## Try it:
Look below for the lines from the one with "- cbn. by rewrite" to the one with "Section terminal.", and copy exactly those lines, both ends included.

## Input material:
(* ===== verification/Terminal.v ===== *)
(** * Terminal: what the console promises of printed text.

    The specification is a terminal of character cells without pixels, fonts or
    machine integers.  [kprint] refines it: the framebuffer shows the terminal's
    cells after every text, and the writer's history and line are its own. *)

From S2P Require Import Prelude Text Graphics Console.
Open Scope Z_scope.

(** ** The abstract terminal *)

Record Terminal : Type := mkTerminal {
  cols : Z;
  rows : Z;
  grid : Z → Z → option char;
  t_column : Z;
  t_row : Z;
  t_history : list str;
  t_line : str;
}.

Definition blank : Z → Z → option char := λ _ _, None.

Definition put (grid : Z → Z → option char) (column row : Z) (ch : char) : Z → Z → option char :=
  λ c r, if (c =? column) && (r =? row) then Some ch else grid c r.

Definition shift (rows d : Z) (grid : Z → Z → option char) : Z → Z → option char :=
  λ c r, if r + d <? rows then grid c (r + d) else None.

(** A line feed keeps three rows free below the cursor. *)
Definition term_newline (t : Terminal) : Terminal :=
  let row := t_row t + 1 in
  let d := if rows t - 3 <=? row then row - (rows t - 4) else 0 in
  mkTerminal (cols t) (rows t) (shift (rows t) d (grid t)) 0 (row - d) (t_history t ++ [t_line t]) [].

(** Any other character goes to the cursor's cell, or to the start of the next
    row when its own row is full; below the last row it is not seen. *)
Definition term_put (ch : char) (t : Terminal) : Terminal :=
  let '(c, r) := if cols t <=? t_column t then (0, t_row t + 1) else (t_column t, t_row t) in
  mkTerminal (cols t) (rows t) (if r <? rows t then put (grid t) c r ch else grid t) (c + 1) r
    (t_history t) (t_line t ++ [ch]).

Definition term_char (t : Terminal) (ch : char) : Terminal :=
  if ch =? 10 then term_newline t else term_put ch t.

Definition term_write (s : str) (t : Terminal) : Terminal := fold_left term_char s t.

(** Everything that was printed. *)
Definition printed (history : list str) (line : str) : str := List.concat (map (λ l : str, l ++ [10]) history) ++ line.

Lemma printed_char t ch :
  printed (t_history (term_char t ch)) (t_line (term_char t ch)) = printed (t_history t) (t_line t) ++ [ch].
Proof.
  unfold term_char, printed. destruct (Z.eqb_spec ch 10) as [->|].
  - cbn. by rewrite map_app, concat_app, app_nil_r; cbn; rewrite app_nil_r, app_assoc.
  - unfold term_put. destruct (cols t <=? t_column t); cbn; by rewrite app_assoc.
Qed.

Lemma printed_write s t :
  printed (t_history (term_write s t)) (t_line (term_write s t)) = printed (t_history t) (t_line t) ++ s.
Proof.
  unfold term_write. revert t. induction s as [|ch s IH]; intros t; cbn [fold_left]; [by rewrite app_nil_r|].
  rewrite IH, printed_char, <- app_assoc. done.
Qed.

(** ** The framebuffer shows a grid *)

Section terminal.
Context (get_raster : char → RasterHeight → option RasterizedChar) (get_raster_width : RasterHeight → Z).
Hypothesis Hfont : font_ok get_raster get_raster_width.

## Response box:
  - cbn. by rewrite map_app, concat_app, app_nil_r; cbn; rewrite app_nil_r, app_assoc.
  - unfold term_put. destruct (cols t <=? t_column t); cbn; by rewrite app_assoc.
Qed.

Lemma printed_write s t :
  printed (t_history (term_write s t)) (t_line (term_write s t)) = printed (t_history t) (t_line t) ++ s.
Proof.
  unfold term_write. revert t. induction s as [|ch s IH]; intros t; cbn [fold_left]; [by rewrite app_nil_r|].
  rewrite IH, printed_char, <- app_assoc. done.
Qed.

(** ** The framebuffer shows a grid *)

Section terminal.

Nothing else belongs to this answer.